Using data concerning 1.3 million patients from 34 published studies, a team of British researchers calculated that adults who watch television for three or more hours per day have an 8% increased risk of death before age 75.
European Journal of Epidemiology, March 2018
Diet: Cherries Provide Health Benefits.
A recent research review of 29 past studies investigated the health benefits of sweet and tart cherries and found that cherry consumption improved sleep and decreased markers for oxidative stress; inflammation; exercise-induced muscle soreness and loss of strength; blood pressure; and arthritis.
Nutrients, March 2018
Exercise: Do Push-Ups for a Strong Chest and Core.
Fitness experts recommend push-ups to help strengthen the chest, shoulders, triceps, and core muscles. To perform a proper push-up, start on all fours and position your hands slightly wider than the shoulders. Place your toes on the floor, creating a straight line from the shoulders to the feet. While keeping your core muscles engaged, lower and lift your body by bending and straightening your elbows. If this is too difficult, place your knees on the floor instead of your toes. For a more challenging workout, add an exercise ball under the hips, knees, or feet.
WebMD, March 2018
Chiropractic: Headaches and Neck/Shoulder Function.

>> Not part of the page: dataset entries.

(** ** Expressions *)

Section Sound.
Context `{DuckDB} `{Values_} `{VirtualColumns} {En : Engines} {Ag : Agree}.
(** The context the encoder starts with, a row of the table, and what the
    encoder does not look into. *)
Context (c0 : ExpressionEncodeContext) (row : bytes -> V) (self_ nowhere : V) (opaque_ : Expression -> V).

(** The value of a projected column; a rowid is the key. *)
Definition projected (i : Z) : V :=
  match table_column (column_ids c0) i with
  | Some t =>
      if t =? COLUMN_IDENTIFIER_ROW_ID then
        if pk_is_composite c0 then struct_value (row <$> pk_column_names c0)
        else match pk_column_names c0 with name :: _ => row name | [] => nowhere end
      else match column_names c0 !! Z.to_nat t with Some name => row name | None => nowhere end
  | None => nowhere
  end.

Definition meaning_of : env := mkEnv projected self_ opaque_.

(** A constant of a type with an exact literal. *)
Definition constant_ok (t : LogicalType) (v : Value) : Prop := good_value v /\ type v = t /\ exists c, denoted v = Ok c.

(** A constant compared with the rowid has the types of the key. *)
Definition key_ok (e : Expression) : Prop :=
  match e with
  | BoundConstant _ (Plain v) =>
      pk_is_composite c0 = false -> exists t, pk_column_types c0 !! 0%nat = Some t /\ constant_ok t v
  | BoundConstant _ (Struct cs) =>
      pk_is_composite c0 = true /\ Forall2 (fun v t => constant_ok t v /\ IsNull v = false) cs (pk_column_types c0)
  | _ => True
  end.

(** No number after a minus sign. *)
Fixpoint number_constant (e : Expression) : bool :=
  match e with BoundConstant _ _ => true | BoundCast _ e => number_constant e | _ => false end.

Definition at_depth (d : Z) : ExpressionEncodeContext :=
  mkContext (column_ids c0) (column_names c0) (column_types c0) d (pk_column_names c0) (pk_column_types c0) (pk_is_composite c0) (filter_column c0).

(** Expressions that make sense to both systems, as values, as conditions, and
    where a condition is expected. *)
Inductive value_ok : Expression -> Prop :=
  | ok_column t i : value_ok (BoundColumnRef t i)
  | ok_reference t i : value_ok (BoundReference t i)
  | ok_constant t v : constant_ok t v -> value_ok (BoundConstant t (Plain v))
  | ok_cast t e : value_ok e -> value_ok (BoundCast t e)
  | ok_function t name args : IsLikePatternFunction name = false -> Forall value_ok args ->
      (ToLower name = tx "negate" -> Forall (fun e => number_constant e = false) args) ->
      (forall a b, args = [a; b] -> forall d s, EncodeExpression a (at_depth d) = Ok (encoded s) -> occurs (tx "{1}") s = false) ->
      value_ok (BoundFunction t name args)
  | ok_case t checks e : Forall (fun c => predicate_ok c.1 /\ value_ok c.2) checks -> value_ok e -> value_ok (BoundCase t checks e)
  | ok_other t : value_ok (OtherExpression t)
with condition_ok : Expression -> Prop :=
  | ok_comparison op l r :
      (op = Equal -> HasPKInfo c0 = true -> IsRowidColumn l c0 = false /\ IsRowidColumn r c0 = false) ->
      value_ok l -> value_ok r -> condition_ok (BoundComparison op l r)
  | ok_rowid_left t i r : HasPKInfo c0 = true -> IsRowidColumn (BoundColumnRef t i) c0 = true -> key_ok r ->
      condition_ok (BoundComparison Equal (BoundColumnRef t i) r)
  | ok_rowid_right t i l : HasPKInfo c0 = true -> IsRowidColumn l c0 = false -> IsRowidColumn (BoundColumnRef t i) c0 = true -> key_ok l ->
      condition_ok (BoundComparison Equal l (BoundColumnRef t i))
  | ok_between li ui i l u : value_ok i -> value_ok l -> value_ok u -> condition_ok (BoundBetween li ui i l u)
  | ok_conjunction b es : Forall predicate_ok es -> condition_ok (BoundConjunction b es)
  | ok_not t es : Forall predicate_ok es -> condition_ok (BoundOperator t OPERATOR_NOT es)
  | ok_operator t op es : op <> OPERATOR_NOT -> Forall value_ok es -> condition_ok (BoundOperator t op es)
  | ok_like t name col t' v : IsLikePatternFunction name = true -> value_ok col -> good_value v -> id (type v) = VARCHAR ->
      condition_ok (BoundFunction t name [col; BoundConstant t' (Plain v)])
with predicate_ok : Expression -> Prop :=
  | predicate_condition e : EncodesAsSearchCondition e = true -> condition_ok e -> predicate_ok e
  | predicate_value e t : EncodesAsSearchCondition e = false -> value_ok e -> id (GetReturnType e) = BOOLEAN ->
      duck meaning_of e = bit t -> predicate_ok e.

According to a new study, patients with tension-type headaches have impaired muscle function in the neck and shoulders. The study also found that both strength training and ergonomics/posture correction resulted in improvements in both neck and shoulder function in patients with tension-type headaches. Further studies are needed to determine if normalization of muscle function in the neck and shoulders can reduce headache frequency and severity among tension-type headache sufferers.
Journal of Pain Research, February 2018
Wellness/Prevention: Prevent Teeth Grinding During Sleep.
Teeth grinding can cause numerous problems such as local muscular pain, headaches, loss of tooth structure, gum recession, loose teeth, shortening of teeth, tooth sensitivity, cracked and broken teeth, and damage to the bone structure of the jaw and temporal mandibular joint. Experts from the National Sleep Foundation note that daytime stress can often lead to grinding of teeth at night. To help control this problem, they suggest the following: relax in the hours before bedtime; create a cool, comfortable, dark, and quiet environment for sleep; keep computers, tablets, and smartphones out of the bedroom; exercise regularly; and get enough sleep, as lack of sleep may worsen teeth grinding.